I suspect "profit play" is meant to be English for "Gewinnspiel". You might want to change that to "contest", or really confuse non-Germans.
Similarly, "How is the name from" ("Wie ist der Name von dem") does not work in English --- "What is the name of" is what you want.
"Gut sortiert" or "wohlsortiert" is not "good sorts", and in fact the concept does not translate easily. You could try "broadly ranged" or "well stocked", but the one expression generally used in ads around here is "in all good music stores", implying that the ones that don't stock your CD are no good (which would tend to be the artist's view, after all :).
"Since yesterday it is so far" means "Seit gestern ist es bis jetzt". The German "soweit" you are looking for has no direct English equivalent, and again the concept does not translate easily. Given where you posted this, the best way to express your sentiment is probably "It Is Done!", or "It has been finished/completed".
Last but not least, it's probably too late now, but the album title is also wrong in English. There are many languages which use the number-followed-by-period to express ordinals (counting numbers), but English is not one of them. Instead it uses "st", "nd", "rd" or "th", depending on the number (first, second, third, fourth, ninety-ninth, twothousandandsecond). Thus, "Zweite" in English is not "2.", but rather "2nd".
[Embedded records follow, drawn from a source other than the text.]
(** C19 (safety): whoever presents a reference is attached only to the terminal it was
    issued for.  A call that dials, with other callers of the registry and of the
    session repository in between and stopped at any point, attaches at most
    once, and then to the terminal of the operation the reference is registered
    for: that operation is on record as succeeded with exactly this reference as
    its handoff and this terminal as its allocation, and the reference had not
    expired at the call's reading of the clock.  If the reference was revoked
    when the call began, nothing is attached. *)
Theorem attachment_is_authorised resolver reference ctx σ o σ' :
  hand_wf σ → exec (@handoff_respond) other_step (Dial resolver reference ctx) σ o σ' →
  hs_attached σ' = hs_attached σ ∧ o ≠ Some (Ok ()) ∨
  ¬ is_revoked reference σ ∧
  ∃ r source h a,
    hs_attached σ' = terminalReceipt (rr_Receipt r) :: hs_attached σ ∧ hs_now σ' < rr_ExpiresAt r ∧
    Sessions (hs_sessions σ') !! rr_OperationID r = Some source ∧ rc_Status source = StatusSucceeded ∧
    rc_Handoff source = Some h ∧ ho_InternalEndpointReference h = reference ∧
    rc_Allocation source = Some a ∧ av_Receipt a = rr_Receipt r.
Proof.
  intros Hwf Hx. assert (Hd : dialing reference σ σ) by (split; [done|by left]).
  destruct (safe_exec _ _ _ _ _ _ _ _ Hd (hsafe_Dial reference σ resolver ctx Hwf) Hx) as [[Hwf' [Ha|(Hrev & r & Ha & Hres & Hexp)]] HQ].
  - left. split; [done|]. intros ->. by apply (HQ _ eq_refl).
  - right. split; [done|]. destruct Hres as ((r' & Hr' & Her) & source & Hs & Hm).
    assert (rr_Reference r = reference) as Hkey.
    { destruct Hwf' as [Hreg _]. destruct (Hreg _ _ Hr') as [<- _]. by destruct (reference_evolves_operation _ _ Her) as [_ ->]. }
    unfold matchesSucceeded, succeeded_handoff, refuse in Hm. destruct (Record_Validate source) as [[]|]; [|done].
    destruct (rc_Status source) eqn:Est; try done. destruct (rc_Handoff source) as [h|] eqn:Eh; [|done].
    destruct (rc_Allocation source) as [a|] eqn:Ea; [|done]. destruct (av_State a); try done. inv_ok Hm. split_guards.
    exists r, source, h, a. split_and!; try done; [congruence|]. by apply sameReceipt_eq.
Qed.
(Please note: I wrote the post for the first paragraph, after having puzzled over "profit play" myself for a little while. The rest was just a "well, I am writing a post, anyway, suggesting how to improve the news item, so I might as well do a proper job of it. This was in no way meant to be nit-picking or talking down, but rather purely intended to help with making it easier to understand for people who do not, like me, have the German background to help them) Last edited by umisef on 11-Aug-2007 at 02:58 PM.